Stored data entries
(* ===== verification/Prelude.v ===== *)
(** * A verification development for Pureflow

    Pureflow is a flow-based workflow engine.  A workflow is a graph of nodes
    joined by bounded edges; nodes exchange packets through ports, under
    cancellation and with every boundary crossing reported to a metadata sink;
    declarative rule sets route packets; contracts and capability descriptors
    are checked against the graph before anything runs.

    ** Files and the source they model

    All paths are under src/crates.

    - Prelude.v: results, executions with panics and fuel, their monadic
      notations, the loops over lists the code uses, the tactics and the hint
      database.
    - RustStr.v: Rust strings (lists of Unicode scalar values, with their UTF-8
      length and byte order), the Ord trait ([RustOrd]), decimal numbers.
    - BTree.v: BTreeSet and BTreeMap, as the sequences their iterators produce.
    - Types.v: pureflow-types/src/lib.rs, the validated identifiers.
    - Workflow.v: pureflow-workflow/src/lib.rs, node, edge and graph
      construction, the topology tables, Kahn's ordering loop, the cycle search.
      Structure.v, Topology.v and Cycle.v prove its three parts (structural
      checks, ordering, cycle search); Validation.v states the properties.
    - Capability.v, Errors.v: pureflow-core/src/capability.rs and error.rs (with
      the port errors of ports.rs).
    - Contract.v: pureflow-contract/src/lib.rs, contracts against topology and
      capabilities.
    - Json.v: serde_json values and binary64 numbers, as far as the code uses
      them.
    - Context.v: pureflow-core/src/context.rs and lifecycle.rs; cancellation
      tokens alias cells of a store of signals.
    - Message.v: pureflow-core/src/message.rs and batch.rs.
    - Metadata.v, MetadataJson.v, MetadataSink.v: pureflow-core/src/metadata.rs,
      the records, their JSON projection, and the sinks.
    - Rules.v, RuleEval.v: pureflow-rules/src/condition.rs, action.rs, error.rs,
      rule.rs and eval.rs, the rule language, and its properties.
    - Channel.v: the interfaces [Mpsc] and [MpscDrop] of the bounded channel the
      ports use, and of dropping its ends.
      Ports.v: pureflow-core/src/ports.rs, port handles over a store of
      channels.  PortsSpec.v gives each operation's effect on the store;
      Traffic.v states the properties, among them the invariant of every
      interleaving of port operations.
    - RuleContract.v: pureflow-contract/src/rules.rs, rule sets against the
      graph.
    - RuleNode.v: pureflow-rules/src/node.rs, the run of a rule node as a state
      machine over its suspension points.
    - RuleDeployment.v: what the checks of RuleContract.v guarantee of the runs
      of RuleNode.v.
    - Wiring.v: pureflow-engine/src/lib.rs, run policies, the wiring of edges to
      port handles, output contracts, and what each node is started with.
    - Engine.v: the same file, run summaries, the collection of node results and
      the no-progress watchdog.
    - Runtime.v, RuntimeEntry.v: pureflow-runtime/src/lib.rs, the observations
      around the run of one node; the entry points, the owned runtime and tracing.
    - BatchNode.v, EngineRun.v: pureflow-engine/src/lib.rs, the batch node
      adapter, and whole runs from the executor registries to the summary.
    - NodeSystem.v: the node futures of a run together (the futures of
      pureflow-engine/src/lib.rs around run_node_with_observers), behind the interface
      [NodeFuture] of a node's own future, and the collector of their results.
      OneShot.v is what a node promises that sends at most one packet on each output
      port and may fail, RunInvariant.v what holds of a run until a node fails,
      RunCompletes.v what a turn then does, and RunEnds.v that the run ends.
    - Format.v: pureflow-workflow-format/src/lib.rs and rule_source.rs, raw
      documents, their conversion, the resolution of rule sets.  FormatSpec.v
      states the properties.
    - Introspection.v, IntrospectRules.v: pureflow-introspection/src/lib.rs and
      rules.rs, views of workflows and of rule sets, with the analysis of
      unreachable rules.
    - Wasm.v, WasmRules.v: pureflow-wasm/src/lib.rs and rules.rs, the batch and
      the rule boundary to WASM components; the guest and the thread that cancels
      it are a step relation.  RulesGuest.v: the guest of
      pureflow-wasm/fixtures/rules-guest and the types of wit/pureflow-rules.wit.
      WasmSpec.v and WasmRulesSpec.v state the properties of the two boundaries.
    - WasmRuleNode.v: pureflow-wasm/src/rules_node.rs, the rule node with a guest.
    - FsWatcher.v: pureflow-nodes-fs/src/lib.rs, the file watcher node.
    - CliNode.v, Cli.v, CliExplain.v, CliSchema.v, CliRun.v: pureflow-cli/src/main.rs,
      its native nodes and their executors; errors, loading, validation and
      inspection; the explanation; the schemas; the run and the choice of the
      command.  CliInspect.v and CliRunSpec.v state the properties.  CliSystem.v gives
      the nodes of the command line the interfaces of NodeSystem.v and OneShot.v, and
      CliCompletes.v states how its runs end.  RuleSystem.v and RuleRun.v do the same for
      runs with rule nodes.
    - TestKit.v: pureflow-test-kit/src/lib.rs, builders, packets and executors.
    - GuestAlloc.v: the allocator, cabi_realloc and memcmp of the fixtures of
      pureflow-wasm, at 32 bits.  UppercaseGuest.v: the guest of
      pureflow-wasm/fixtures/uppercase-guest.

    A struct is a [Record] and an enum an [Inductive], in a [Module] of its name
    when its fields or constructors need one; functions keep their names.  A
    fallible function returns [result]; a loop that is not structural, or code
    that can overflow, returns [exec].  State that the code shares through an
    [Arc] (channels, sinks, cancellation signals, counters) lives in a store
    that operations take and return.  An async function is given by what it
    does before its first poll and by one poll; between polls anything else may
    happen.

    ** What the theorems show

    - Graphs (Validation.v): which graphs are accepted, with which order and
      which errors; construction always returns.  Two edges between the same two
      nodes are always rejected ([parallel_edges_rejected]).
    - Identifiers (Types.v): which texts are accepted, and which error is
      reported first.
    - Capabilities and contracts (Capability.v, Contract.v): exactly which
      descriptors and contracts are accepted, when no node has two of them.
    - Rules (RuleEval.v): what each strategy decides, that it is the best rule
      of those given, the language of glob patterns, exactness of integer
      comparisons.
    - Ports (Traffic.v): sending is all or nothing, receiving takes the first
      ready edge, and along any interleaving no channel overflows, no
      reservation leaks, and no packet is lost, repeated or reordered.
    - Rule nodes (RuleContract.v, RuleNode.v, RuleDeployment.v): the load-time
      check reports exactly what is wrong; a run refines the pure routing
      function in any environment; an accepted rule set never sends to a missing
      port; what a cancellation during a send does.
    - Engine and runtime (Wiring.v, Engine.v, Runtime.v, RuntimeEntry.v): every node
      starts with its declared ports connected to exactly its edges, which is where
      the port theorems begin; with contracts no node can forge a packet's origin; the
      summary of a run counts every node once and follows the first error; what
      the watchdog and the run policy do; a run is bracketed by its lifecycle
      events, if its observers do not fail; tracing does not change a run.
    - Whole runs (BatchNode.v, EngineRun.v): a batch node sends exactly what its
      executor makes of everything its inputs carried, up to a packet that its ports
      refuse, and it finishes when its neighbours do their part; what a run
      returns for each registry, policy and sequence of events.
    - Runs under every schedule (RunEnds.v, CliCompletes.v, RuleRun.v): a run of native
      nodes, of components that answer with at most one packet for each port, and of
      rule nodes that have one edge into them and rule sets the contract layer accepts,
      completes, and every node has received what was sent to it; when a component or a
      rule set fails instead, the run is cancelled, every node returns, and the error of
      the run is theirs.  Without the bound a run can wait for ever.
    - Documents (FormatSpec.v): which documents become which workflow, where the
      first error is reported, and that a document loads the same after its rule
      sets are resolved, if they are read back as they were written.
    - Views (Introspection.v, IntrospectRules.v): what the view of a workflow
      contains; a rule reported as unreachable never decides, when no tagging rule
      is involved; a condition reads the surfaces its summary names.
    - WASM (WasmSpec.v, WasmRulesSpec.v, WasmRuleNode.v): a batch survives the
      boundary unchanged; what a cancellation does to a guest along every
      interleaving with it; a rule set encoded for the sample guest is decided there
      as the native evaluator decides it, so the WASM rule node routes natively.
    - Guests (GuestAlloc.v, UppercaseGuest.v): allocated blocks are aligned, inside the
      memory and disjoint; what the host gets from the uppercase guest.
    - Test kit (TestKit.v): its identifiers and workflows are valid; what its source
      sends and its sink records.
    - File watcher (FsWatcher.v): which changes are reported, as which packets.
    - Command line (CliNode.v, CliInspect.v, CliRunSpec.v): what a native node sends;
      inspect describes every workflow that loads; a validated manifest gives every
      node an executor; what the exit status says of a run.
    - Cancellation (Context.v): the first request wins, for every clone.
    - Metadata and errors (MetadataJson.v, MetadataSink.v, Errors.v): the JSON
      projection is injective, the tiered sink forwards what it says, an error's
      text determines its policy.

    ** Bounds and fuel

    Kahn's loop and the depth-first search take the number of nodes plus one
    as fuel, the path search the number of edges plus one; Topology.v, Cycle.v
    and RuleContract.v prove that this is enough, so the theorems state results,
    not conditional ones.  The guest of RulesGuest.v recurses over an arena that
    may be circular and takes fuel; WasmRulesSpec.v proves that the number of nodes
    is enough for every arena the host encodes with at most 2^32 nodes, the point
    from which the encoder's indices saturate.  The rounds of turns that a run needs
    ([run_bound]) are computed from the workflow, and proved enough.  Addresses of a
    guest have 32 bits.  [usize] arithmetic that can underflow, and the packet numbers
    of the file watcher, panic in the model; saturating and wrapping counters are
    written at their width.

    ** Parameters

    Code outside the repository is a class with the laws relied on:
    [JsonNumber] (serde_json's numbers), [Mpsc] and [MpscDrop] (the asupersync channel),
    [JsonlWriter] (std::io::Write and the JSON encoder), [FloatDisplay],
    [JsonDisplay] and [DurationDebug] (how an f64, a JSON value and a duration are
    printed), [JsonText] (serde_json's parser and printer), [RuleSetSerde] (the
    derived serialisers of rule sets), [TextFormat] (the JSON, TOML and YAML
    decoders), [CliSerde] (the decoder of manifests and the JSON printer),
    [TracingTargets], [FileSystem], [Wasmtime], [FsPath].  The heap base of a guest and
    the answers of the host to its requests for memory are arguments, as is whether
    the asupersync runtime can be built.  [MetadataSink],
    [LifecycleHook] and [NodeExecutorRegistry] are traits of the source; a node
    executor, a batch executor and a rule set source are arguments.  Each has an
    instance that the examples evaluate.

    ** Not modelled

    Serde derives, Debug output and Error::source; the Arrow payload of a cargo
    feature; the asupersync runtime and the watchdog's thread, Wasmtime, notify and the
    text format parsers, which are libraries; the bindings of the WASM fixtures, which
    are generated; the argument parser and the completion scripts of the command line,
    which are clap.  The facade crate re-exports the others.
    Runs in which a node may send several packets on a port have no completion theorem,
    for they may wait for ever; RuleNode.v, BatchNode.v and WasmRuleNode.v have their
    nodes in any environment. *)

From Stdlib Require Import Lia.
From stdpp Require Export base list gmap strings.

• [EXERCISE DESCRIPTION]:
Filter the entries down to the lines containing "events". Copy each of those lines.

• [EXERCISE ANSWER]:
      events, if its observers do not fail; tracing does not change a run.
      returns for each registry, policy and sequence of events.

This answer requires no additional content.